» What is expected: Retype each entry. Leave every word as it is.

» Data provided:
====================

Definition get_hash (dev block : Z) : M kernel (option Z) :=
  let! l := gets hash_table in valid (getz l (_hashfn dev block)).
Definition set_hash (dev block : Z) (v : option Z) : M kernel unit :=
  modify (fun s => s <| hash_table ::= fun l => setz l (_hashfn dev block) v |>).

Definition wait_on_buffer (bh : Z) : M kernel unit := sleep_while (buffer_locked bh) (b_wait bh).

(** ** The queues *)

(** [p->field = v] for a pointer that may be null. *)
Definition set_bh_opt (p : option Z) (f : buffer_head -> buffer_head) : M kernel unit :=
  match p with Some i => set_bh i f | None => ret tt end.

Definition remove_from_hash (bh : Z) : M kernel unit :=
  let! b := get_bh bh in
  do! set_bh_opt (b_next b) (fun n => n <| b_prev := b_prev b |>) in
  let! b := get_bh bh in
  do! set_bh_opt (b_prev b) (fun p => p <| b_next := b_next b |>) in
  let! b := get_bh bh in
  let! h := get_hash (b_dev b) (b_blocknr b) in
  when (bool_decide (h = Some bh)) (set_hash (b_dev b) (b_blocknr b) (b_next b)).

Definition remove_from_free (bh : Z) : M kernel unit :=
  let! b := get_bh bh in
  match b_prev_free b, b_next_free b with
  | Some p, Some n =>
    do! set_bh n (fun x => x <| b_prev_free := Some p |>) in
    let! b := get_bh bh in
    do! set_bh p (fun x => x <| b_next_free := b_next_free b |>) in
    let! fl := gets free_list in
    let! b := get_bh bh in
    when (bool_decide (fl = Some bh)) (modify (fun s => s <| free_list := b_next_free b |>))
  | _, _ => panic "Free block list corrupted"
  end.

Definition remove_from_queues (bh : Z) : M kernel unit :=
  do! remove_from_hash bh in remove_from_free bh.
(** The buffer off the chains may change its block. *)
Lemma hash_ok_ext_except l l' t ch x :
  (forall i, hnext l' i = hnext l i) -> (forall i, hprev l' i = hprev l i) ->
  (forall i, i <> x -> devblk l' i = devblk l i) -> hash_ok l t ch (Some x) -> hash_ok l' t ch (Some x).
Proof.
  intros N P D H. split; try apply H.
  - intros h Hh. destruct (ho_chain _ _ _ _ H h Hh) as (f & Hf & Hc). exists f. split; [done|].
    by apply (dchain_ext (hnext l) (hprev l)).
  - intros h i Hi. destruct (ho_in _ _ _ _ H h i Hi) as [Hex Hd]. split; [done|].
    rewrite D by congruence. done.
  - intros i d Hi Hex. rewrite D in Hi by congruence. by apply (ho_complete _ _ _ _ H).
  - intros i d Hi Hex. rewrite D in Hi by congruence. rewrite N, P. by apply (ho_unhashed _ _ _ _ H).
  - intros i j d Hi Hj H1 H2. rewrite D in Hi, Hj by congruence. by apply (ho_unique _ _ _ _ H).
Qed.

Lemma ring_without_ext l l' fl x r :
  (forall i, nfree l' i = nfree l i) -> (forall i, pfree l' i = pfree l i) ->
  ring_without l fl x r -> ring_without l' fl x r.
Proof.
  intros N P. destruct r as [|g r]; cbn [ring_without]; [by rewrite N, P|]. intros [H ?]. split; [|done].
  by apply (ring_ok_ext (nfree l) (pfree l)).
Qed.

(** ** Taking over a buffer *)

(** The state [take_buffer] leaves: the buffer holds the block, is used once,
    clean and not up to date, and nothing is changed in the other buffers but
    links. *)
Record taken (s s' : kernel) (bh dev block : Z) : Prop := {
  tk_devblk : forall i, devblk (bhs s') i = if decide (i = bh) then Some (dev, block) else devblk (bhs s) i;
  tk_content : forall i, content (bhs s') i =
    if decide (i = bh) then (fun c => let '(d, _, _, _, k) := c in (d, 0, 0, 1, k)) <$> content (bhs s) i
    else content (bhs s) i;
  tk_length : lenz (bhs s') = lenz (bhs s);
  tk_rest : exists l t fl m, s' = s <| bhs := l |> <| hash_table := t |> <| free_list := fl |> <| memory := m |>
}.
(* ===== verification/Motor.v ===== *)
(** * Turning the floppy drives on: kernel/blk_drv/floppy.c, kernel/sched.c

    The part of the floppy driver that is not called by interrupts: waiting for
    the motor and the selection of a drive, and asking whether its disk was
    changed. The driver itself is in Floppy. *)

From Stdlib Require Import ZArith Lia.
From stdpp Require Import base numbers list gmap strings.
From S2P Require Import Prelude Memory Task Sched Kernel.

Definition FD_DIR : Z := 0x3f7.

(** [current_DOR & 3]: the drive that is selected. *)
Definition selected_drive : M kernel Z := on_sched (let! dor := gets current_DOR in ret (Z.land dor 3)).

Section motor.
Context {E : Env}.

(** [floppy_on] of sched.c, through all its sleeps. *)
Definition motor_starting (nr : Z) : M kernel bool :=
  let! ticks := on_sched (ticks_to_floppy_on nr) in ret (istrue ticks).
Definition floppy_on (nr : Z) : M kernel unit := sleep_while (motor_starting nr) (drive nr).

Definition floppy_deselect (nr : Z) : M kernel unit :=
  do! on_sched (modify (fun s => s <| selected := 0 |>)) in
  wake_up floppy_select.

Definition other_selected (nr : Z) : M kernel bool :=
  let! d := selected_drive in
  let! sel := on_sched (gets selected) in
  ret (negb (d =? nr) && istrue sel).

(** [repeat:] until the drive is the one that is selected. *)
Fixpoint select_loop (fuel : nat) (nr : Z) : M kernel unit :=
  match fuel with
  | O => Prelude.blocked
  | Datatypes.S fuel =>
    do! floppy_on nr in
    do! sleep_while (other_selected nr) floppy_select in
    let! d := selected_drive in
    if negb (d =? nr) then select_loop fuel nr else ret tt
  end.

Definition floppy_change (nr : Z) : M kernel bool :=
  do! select_loop (Datatypes.S patience) nr in
  let! dir := inb_p FD_DIR in
  do! on_sched (floppy_off nr) in
  ret (istrue (Z.land dir 0x80)).
End motor.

====================

» Solved problem:
Definition get_hash (dev block : Z) : M kernel (option Z) :=
  let! l := gets hash_table in valid (getz l (_hashfn dev block)).
Definition set_hash (dev block : Z) (v : option Z) : M kernel unit :=
  modify (fun s => s <| hash_table ::= fun l => setz l (_hashfn dev block) v |>).

Definition wait_on_buffer (bh : Z) : M kernel unit := sleep_while (buffer_locked bh) (b_wait bh).

(** ** The queues *)

(** [p->field = v] for a pointer that may be null. *)
Definition set_bh_opt (p : option Z) (f : buffer_head -> buffer_head) : M kernel unit :=
  match p with Some i => set_bh i f | None => ret tt end.

Definition remove_from_hash (bh : Z) : M kernel unit :=
  let! b := get_bh bh in
  do! set_bh_opt (b_next b) (fun n => n <| b_prev := b_prev b |>) in
  let! b := get_bh bh in
  do! set_bh_opt (b_prev b) (fun p => p <| b_next := b_next b |>) in
  let! b := get_bh bh in
  let! h := get_hash (b_dev b) (b_blocknr b) in
  when (bool_decide (h = Some bh)) (set_hash (b_dev b) (b_blocknr b) (b_next b)).

Definition remove_from_free (bh : Z) : M kernel unit :=
  let! b := get_bh bh in
  match b_prev_free b, b_next_free b with
  | Some p, Some n =>
    do! set_bh n (fun x => x <| b_prev_free := Some p |>) in
    let! b := get_bh bh in
    do! set_bh p (fun x => x <| b_next_free := b_next_free b |>) in
    let! fl := gets free_list in
    let! b := get_bh bh in
    when (bool_decide (fl = Some bh)) (modify (fun s => s <| free_list := b_next_free b |>))
  | _, _ => panic "Free block list corrupted"
  end.

Definition remove_from_queues (bh : Z) : M kernel unit :=
  do! remove_from_hash bh in remove_from_free bh.
(** The buffer off the chains may change its block. *)
Lemma hash_ok_ext_except l l' t ch x :
  (forall i, hnext l' i = hnext l i) -> (forall i, hprev l' i = hprev l i) ->
  (forall i, i <> x -> devblk l' i = devblk l i) -> hash_ok l t ch (Some x) -> hash_ok l' t ch (Some x).
Proof.
  intros N P D H. split; try apply H.
  - intros h Hh. destruct (ho_chain _ _ _ _ H h Hh) as (f & Hf & Hc). exists f. split; [done|].
    by apply (dchain_ext (hnext l) (hprev l)).
  - intros h i Hi. destruct (ho_in _ _ _ _ H h i Hi) as [Hex Hd]. split; [done|].
    rewrite D by congruence. done.
  - intros i d Hi Hex. rewrite D in Hi by congruence. by apply (ho_complete _ _ _ _ H).
  - intros i d Hi Hex. rewrite D in Hi by congruence. rewrite N, P. by apply (ho_unhashed _ _ _ _ H).
  - intros i j d Hi Hj H1 H2. rewrite D in Hi, Hj by congruence. by apply (ho_unique _ _ _ _ H).
Qed.

Lemma ring_without_ext l l' fl x r :
  (forall i, nfree l' i = nfree l i) -> (forall i, pfree l' i = pfree l i) ->
  ring_without l fl x r -> ring_without l' fl x r.
Proof.
  intros N P. destruct r as [|g r]; cbn [ring_without]; [by rewrite N, P|]. intros [H ?]. split; [|done].
  by apply (ring_ok_ext (nfree l) (pfree l)).
Qed.

(** ** Taking over a buffer *)

(** The state [take_buffer] leaves: the buffer holds the block, is used once,
    clean and not up to date, and nothing is changed in the other buffers but
    links. *)
Record taken (s s' : kernel) (bh dev block : Z) : Prop := {
  tk_devblk : forall i, devblk (bhs s') i = if decide (i = bh) then Some (dev, block) else devblk (bhs s) i;
  tk_content : forall i, content (bhs s') i =
    if decide (i = bh) then (fun c => let '(d, _, _, _, k) := c in (d, 0, 0, 1, k)) <$> content (bhs s) i
    else content (bhs s) i;
  tk_length : lenz (bhs s') = lenz (bhs s);
  tk_rest : exists l t fl m, s' = s <| bhs := l |> <| hash_table := t |> <| free_list := fl |> <| memory := m |>
}.
(* ===== verification/Motor.v ===== *)
(** * Turning the floppy drives on: kernel/blk_drv/floppy.c, kernel/sched.c

    The part of the floppy driver that is not called by interrupts: waiting for
    the motor and the selection of a drive, and asking whether its disk was
    changed. The driver itself is in Floppy. *)

From Stdlib Require Import ZArith Lia.
From stdpp Require Import base numbers list gmap strings.
From S2P Require Import Prelude Memory Task Sched Kernel.

Definition FD_DIR : Z := 0x3f7.

(** [current_DOR & 3]: the drive that is selected. *)
Definition selected_drive : M kernel Z := on_sched (let! dor := gets current_DOR in ret (Z.land dor 3)).

Section motor.
Context {E : Env}.

(** [floppy_on] of sched.c, through all its sleeps. *)
Definition motor_starting (nr : Z) : M kernel bool :=
  let! ticks := on_sched (ticks_to_floppy_on nr) in ret (istrue ticks).
Definition floppy_on (nr : Z) : M kernel unit := sleep_while (motor_starting nr) (drive nr).

Definition floppy_deselect (nr : Z) : M kernel unit :=
  do! on_sched (modify (fun s => s <| selected := 0 |>)) in
  wake_up floppy_select.

Definition other_selected (nr : Z) : M kernel bool :=
  let! d := selected_drive in
  let! sel := on_sched (gets selected) in
  ret (negb (d =? nr) && istrue sel).

(** [repeat:] until the drive is the one that is selected. *)
Fixpoint select_loop (fuel : nat) (nr : Z) : M kernel unit :=
  match fuel with
  | O => Prelude.blocked
  | Datatypes.S fuel =>
    do! floppy_on nr in
    do! sleep_while (other_selected nr) floppy_select in
    let! d := selected_drive in
    if negb (d =? nr) then select_loop fuel nr else ret tt
  end.

Definition floppy_change (nr : Z) : M kernel bool :=
  do! select_loop (Datatypes.S patience) nr in
  let! dir := inb_p FD_DIR in
  do! on_sched (floppy_off nr) in
  ret (istrue (Z.land dir 0x80)).
End motor.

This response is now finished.